_Dataset entries_.
┏━━

Definition CLOSED_STATUSES : list string := ["cancelled"; "expired"; "failed"; "rejected"; "succeeded"].

(** [blocking] is the execution the fence refers to. *)
Definition _gitea_runner_fence_is_quiescent (f : fence) (blocking : option execution)
    (delay_seconds clock : Z) : bool :=
  match blocking_execution_id f, blocking with
  | Some id, Some b =>
      let st := status (ex_cols b) in
      (ex_pk b =? id)
      && (str_in st CLOSED_STATUSES
          || (bool_decide (f_state f = STATE_PENDING) && String.eqb st "running"))
      && (last_updated f <=? clock - delay_seconds)
  | _, _ => false
  end.

Definition fence_error (code message : string) : exn := RPCExecutionError code message.
Definition fence_changed : exn :=
  fence_error "RPC_SCOPE_FENCE_CHANGED" "Gitea runner scope fence changed after approval.".

Section Fence.
Context `{PyLib} `{JsonSchema}.

(** The snapshot in the normalized parameters still describes the fence, and the
generation it asks for is the next one. *)
Definition snapshot_current (f : fence) (normalized : dict) : bool :=
String.eqb (fence_state_value (f_state f)) (get_str "fence_state" EmptyString normalized)
&& py_eqb (id_value (blocking_execution_id f)) (get "fence_execution_id" normalized)
&& String.eqb (str_or (expected_token_sha256 f) FENCE_UNKNOWN_SHA256)
 (get_str "fence_expected_sha256" EmptyString normalized)
&& match get "fence_generation" normalized with
 | VInt g => (g =? takeover_generation f + 1) && (g <=? JS_SAFE_INTEGER_MAX)
 | _ => false
 end.

(** The takeover of a pending scope: a worker that is still running is failed. *)
Definition release_blocking (f : fence) (blocking : option execution) (now : value) : res (option execution) :=
if negb (bool_decide (f_state f = STATE_PENDING)) then Ok blocking else
match blocking with
| None => Err (fence_error "RPC_SCOPE_FENCE_CHANGED" "Gitea runner blocking execution is unavailable.")
| Some b =>
if String.eqb (status (ex_cols b)) "running" then
b' ← mark_execution_failed b
       "Gitea runner worker was lost after scope reservation; reconciliation is required."
       "RPC_RUNNER_WORKER_LOST" (EVENT_NAME TExecutionFailed) now;
Ok (Some b')
else if negb (str_in (status (ex_cols b)) CLOSED_STATUSES)
then Err (fence_error "RPC_SCOPE_FENCE_BUSY" "Gitea runner blocking execution is not recoverable.")
else Ok blocking
end.
(* ===== verification/Lease.v ===== *)
(** * Dispatch leases

    [netbox_rpc/dispatch_lease.py] without the key file reader (file KeyFile): the
    claims and their canonical text, the signing and verifying keys a configuration
    gives, the issue of a lease and the reference verifier.

    The ed25519 primitives and the timestamps are arguments ([LeaseLib]) with the
    behaviour the code relies on in [LeaseLaws].  An instant is a number of
    microseconds since 1970; the values of the claims are Latin-1 text and integers. *)

From S2P Require Import Prelude PyValue CredentialContract Protected Codec Capabilities KeyFile.

(** [datetime.fromisoformat] gives an aware or a naive timestamp. *)
Inductive timestamp : Type := Aware (t : Z) | Naive (t : Z).

(** [load_pem_private_key] and [load_pem_public_key] give only ed25519 keys; text is
    code points, a signature bytes. *)
Class LeaseLib := {
  private_key : Type;
  public_key : Type;
  load_pem_private_key : list Z -> option private_key;
  load_pem_public_key : string -> option public_key;
  from_public_bytes : list Z -> option public_key;
  public_of : private_key -> public_key;
  ed25519_sign : private_key -> string -> list Z;
  ed25519_verify : public_key -> list Z -> string -> bool;
  isoformat : Z -> string;
  parse_timestamp : string -> option timestamp;
}.

(** The instants from the first day of year 1 to the last of year 9999. *)
Definition representable (t : Z) : Prop := -62135596800000000 <= t < 253402300800000000.

Class LeaseLaws `{LeaseLib} := {
  law_verify_sign k m : ed25519_verify (public_of k) (ed25519_sign k m) m = true;
  law_signature_bytes k m : Forall (fun z => is_byte z = true) (ed25519_sign k m);
  law_signature_length k m : length (ed25519_sign k m) = 64%nat;
  law_isoformat t : representable t -> parse_timestamp (isoformat t) = Some (Aware t);
  law_isoformat_text t : representable t -> isoformat t <> EmptyString;
}.

(** ** Constants *)

Definition LEASE_ENVELOPE_VERSION : Z := 1.
Definition LEASE_SUPPORTED_ENVELOPE_VERSIONS : list Z := [1].
Definition SIGNING_ALGORITHM : string := "ed25519".
Definition DEFAULT_AUDIENCE : string := "netbox-rpc-backend".
Definition DEFAULT_TTL_SECONDS : Z := 120.
Definition _MAX_TTL_SECONDS : Z := 900.
Definition MAX_REFERENCE_LEASE_SECONDS : Z := 300.
Definition _MAX_ENV_KEY_VERSION : Z := 2147483647.
Definition _MAX_ID_LEN : Z := 255.
Definition _MAX_HASH_LEN : Z := 128.
Definition _MAX_NONCE_LEN : Z := 128.
Definition _MAX_SIG_LEN : Z := 512.
Definition _MAX_REF_LEN : Z := 255.

(** ** Claims *)

Record LeaseClaims := {
  envelope_version : Z;
  lc_execution_id : Z;
  stream_version : Z;
  nonce : string;
  audience : string;
  handler_id : string;
  handler_version : Z;
  lc_effect : string;
  contract_hash : string;
  lc_target_snapshot_hash : string;
  params_fingerprint : string;
  credential_policy : string;
  lc_requested_by_id : option Z;
  lc_approved_by_id : option Z;
  issued_at : string;
  expires_at : string;
  trace_id : string;
  key_id : string;
  key_version : Z;
}.

Definition text_within (lo hi : Z) (s : string) : bool := (lo <=? str_len s) && (str_len s <=? hi).
Definition natural (z : Z) : bool := 0 <=? z.
Definition optional_natural (o : option Z) : bool := match o with Some z => natural z | None => true end.

(** The field constraints of the model; construction raises when one fails. *)
Definition claims_valid (c : LeaseClaims) : bool :=
  natural (envelope_version c) && natural (lc_execution_id c) && natural (stream_version c)
  && text_within 1 _MAX_NONCE_LEN (nonce c) && text_within 1 _MAX_REF_LEN (audience c)
  && text_within 0 _MAX_ID_LEN (handler_id c) && natural (handler_version c)
  && text_within 0 20 (lc_effect c) && text_within 0 _MAX_HASH_LEN (contract_hash c)
  && text_within 0 _MAX_HASH_LEN (lc_target_snapshot_hash c)
  && text_within 0 _MAX_HASH_LEN (params_fingerprint c)
  && text_within 0 _MAX_REF_LEN (credential_policy c)
  && optional_natural (lc_requested_by_id c) && optional_natural (lc_approved_by_id c)
  && text_within 0 64 (issued_at c) && text_within 0 64 (expires_at c)
  && text_within 0 _MAX_ID_LEN (trace_id c) && text_within 1 _MAX_ID_LEN (key_id c)
  && natural (key_version c).

Definition optional_int (o : option Z) : value := match o with Some z => VInt z | None => VNone end.

Definition model_dump (c : LeaseClaims) : dict :=
  [("envelope_version", VInt (envelope_version c)); ("execution_id", VInt (lc_execution_id c));
   ("stream_version", VInt (stream_version c)); ("nonce", VStr (nonce c)); ("audience", VStr (audience c));
   ("handler_id", VStr (handler_id c)); ("handler_version", VInt (handler_version c));
   ("effect", VStr (lc_effect c)); ("contract_hash", VStr (contract_hash c));
   ("target_snapshot_hash", VStr (lc_target_snapshot_hash c));
   ("params_fingerprint", VStr (params_fingerprint c)); ("credential_policy", VStr (credential_policy c));
   ("requested_by_id", optional_int (lc_requested_by_id c));
   ("approved_by_id", optional_int (lc_approved_by_id c)); ("issued_at", VStr (issued_at c));
   ("expires_at", VStr (expires_at c)); ("trace_id", VStr (trace_id c)); ("key_id", VStr (key_id c));
   ("key_version", VInt (key_version c))].

(** The text is ASCII, so it is its own UTF-8 encoding. *)
Definition canonical_bytes (c : LeaseClaims) : string := json_dumps (VDict (model_dump c)).

Record SignedDispatchLease := {
  algorithm : string;
  claims : LeaseClaims;
  signature : string;
}.
Definition lease_valid (l : SignedDispatchLease) : bool :=
  text_within 0 32 (algorithm l) && text_within 1 _MAX_SIG_LEN (signature l).

Inductive LeaseStatus : Type := VALID | INVALID | NOT_ISSUED.
Record LeaseVerification := { lv_status : LeaseStatus; lv_reason : string }.
Definition _invalid (reason : string) : LeaseVerification :=
  {| lv_status := INVALID; lv_reason := str_take 255 reason |}.

(** ** Small conversions *)

(** [_maybe_int]: other errors pass through. *)
Definition _maybe_int (v : value) : res (option Z) :=
  match v with
  | VNone => Ok None
  | _ => match py_int v with
         | Ok z => Ok (Some z)
         | Err TypeError | Err ValueError => Ok None
         | Err e => Err e
         end
  end.

Definition key_id_char (c : ascii) : bool :=
  let z := code c in
  ((48 <=? z) && (z <=? 57)) || ((65 <=? z) && (z <=? 90)) || ((97 <=? z) && (z <=? 122))
  || str_contains (String c EmptyString) "._:-".
Definition key_id_first (c : ascii) : bool :=
  key_id_char c && negb (str_contains (String c EmptyString) "._:-").
Definition _ENV_KEY_ID_RE (s : string) : bool :=
  match s with
  | EmptyString => false
  | String c r => key_id_first c && str_forall key_id_char r && (str_len r <=? 254)
  end.

Section Lease.
Context `{PyLib} `{ManifestLib} `{LeaseLib}.

Definition _hash_json (v : value) : string :=
match v with VNone => EmptyString | _ => sha256 (json_dumps v) end.

Definition _parse_iso (s : string) : option timestamp :=
if str_truthy s then parse_timestamp s else None.

(** ** Keys *)

Record _SigningKey := { sk_key_id : string; sk_key_version : Z; sk_private : private_key }.
Definition sign (k : _SigningKey) (message : string) : string :=
b64encode (ed25519_sign (sk_private k) message).

Definition _load_ed25519_public_key (material : string) : option public_key :=
let text := str_strip material in
if str_contains "BEGIN" text then load_pem_public_key text
else raw ← b64decode text; from_public_bytes raw.

(** The three environment variables and the operating system. *)
Record environment := {
env_key_file : option string;
env_key_id : option string;
env_key_version : option string;
env_os : os;
}.

Definition _load_environment_signing_key (env : environment) : option _SigningKey :=
match env_key_file env, env_key_id env, env_key_version env with
| Some path, Some id, Some raw_version =>
  if negb (str_truthy path && str_truthy id && str_truthy raw_version && _ENV_KEY_ID_RE id) then None else
  match py_int (VStr raw_version) with
  | Ok version =>
      if negb ((1 <=? version) && (version <=? _MAX_ENV_KEY_VERSION)) then None else
      pem ← (_secure_read_signing_key_file (env_os env) path).2;
      k ← load_pem_private_key pem;
      Some {| sk_key_id := id; sk_key_version := version; sk_private := k |}
  | Err _ => None
  end
| _, _, _ => None
end.

(** [PLUGINS_CONFIG["netbox_rpc"]]; [None] when it cannot be read. *)
Definition _plugin_setting (config : option dict) (name : string) : option value :=
d ← config; dict_get name d.

Definition lineage_id (entry : dict) : string := str_strip (py_str (py_or (get "key_id" entry) (VStr EmptyString))).
Definition lineage_version (entry : dict) : res Z :=
py_int (default (VInt 1) (dict_get "key_version" entry)).
(** Infinity is the one number [int] refuses with another error than the two caught. *)
Definition caught {A} (r : res A) (skip : res (option _SigningKey)) (f : A -> res (option _SigningKey))
: res (option _SigningKey) :=
match r with
| Ok a => f a
| Err TypeError | Err ValueError => skip
| Err e => Err e
end.

Fixpoint first_active (entries : list value) : res (option _SigningKey) :=
match entries with
| [] => Ok None
| VDict entry :: rest =>
  if negb (truthy (get "active" entry)) then first_active rest else
  let id := lineage_id entry in
  match get "private_key_pem" entry with
  | VStr pem =>
      if negb (str_truthy id && str_truthy (str_strip pem)) then first_active rest else
      caught (lineage_version entry) (first_active rest) (fun version =>
        if (version <? 0) || (_MAX_ID_LEN <? str_len id) then first_active rest else
        match load_pem_private_key (code_points pem) with
        | None => first_active rest
        | Some k => Ok (Some {| sk_key_id := id; sk_key_version := version; sk_private := k |})
        end)
  | _ => first_active rest
  end
| _ :: rest => first_active rest
end.

Definition load_active_signing_key (config : option dict) (env : environment) : res (option _SigningKey) :=
match _plugin_setting config "dispatch_lease_signing_keys" with
| None => Ok (_load_environment_signing_key env)
| Some (VList entries) | Some (VTuple entries) => first_active entries
| Some _ => Ok None
end.

Notation key_map := (gmap (string * Z) public_key).

Definition public_of_entry (entry : dict) : option public_key :=
let material := py_or (get "public_key_pem" entry) (get "public_key_b64" entry) in
let public :=
match material with
| VStr m => if str_truthy (str_strip m) then _load_ed25519_public_key m else None
| _ => None
end in
match public with
| Some k => Some k
| None => match get "private_key_pem" entry with
        | VStr pem => public_of <$> load_pem_private_key (code_points pem)
        | _ => None
        end
end.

┗━━

_WHAT THE TASK ASKS_.
Beginning at the top of the entries above, output each line exactly, and end with the line in which "(expected_token_sha256 f) FENCE_UNKNOWN_SHA256)" appears.

_SOLUTION TO THE EXERCISE_.
Definition CLOSED_STATUSES : list string := ["cancelled"; "expired"; "failed"; "rejected"; "succeeded"].

(** [blocking] is the execution the fence refers to. *)
Definition _gitea_runner_fence_is_quiescent (f : fence) (blocking : option execution)
    (delay_seconds clock : Z) : bool :=
  match blocking_execution_id f, blocking with
  | Some id, Some b =>
      let st := status (ex_cols b) in
      (ex_pk b =? id)
      && (str_in st CLOSED_STATUSES
          || (bool_decide (f_state f = STATE_PENDING) && String.eqb st "running"))
      && (last_updated f <=? clock - delay_seconds)
  | _, _ => false
  end.

Definition fence_error (code message : string) : exn := RPCExecutionError code message.
Definition fence_changed : exn :=
  fence_error "RPC_SCOPE_FENCE_CHANGED" "Gitea runner scope fence changed after approval.".

Section Fence.
Context `{PyLib} `{JsonSchema}.

(** The snapshot in the normalized parameters still describes the fence, and the
generation it asks for is the next one. *)
Definition snapshot_current (f : fence) (normalized : dict) : bool :=
String.eqb (fence_state_value (f_state f)) (get_str "fence_state" EmptyString normalized)
&& py_eqb (id_value (blocking_execution_id f)) (get "fence_execution_id" normalized)
&& String.eqb (str_or (expected_token_sha256 f) FENCE_UNKNOWN_SHA256)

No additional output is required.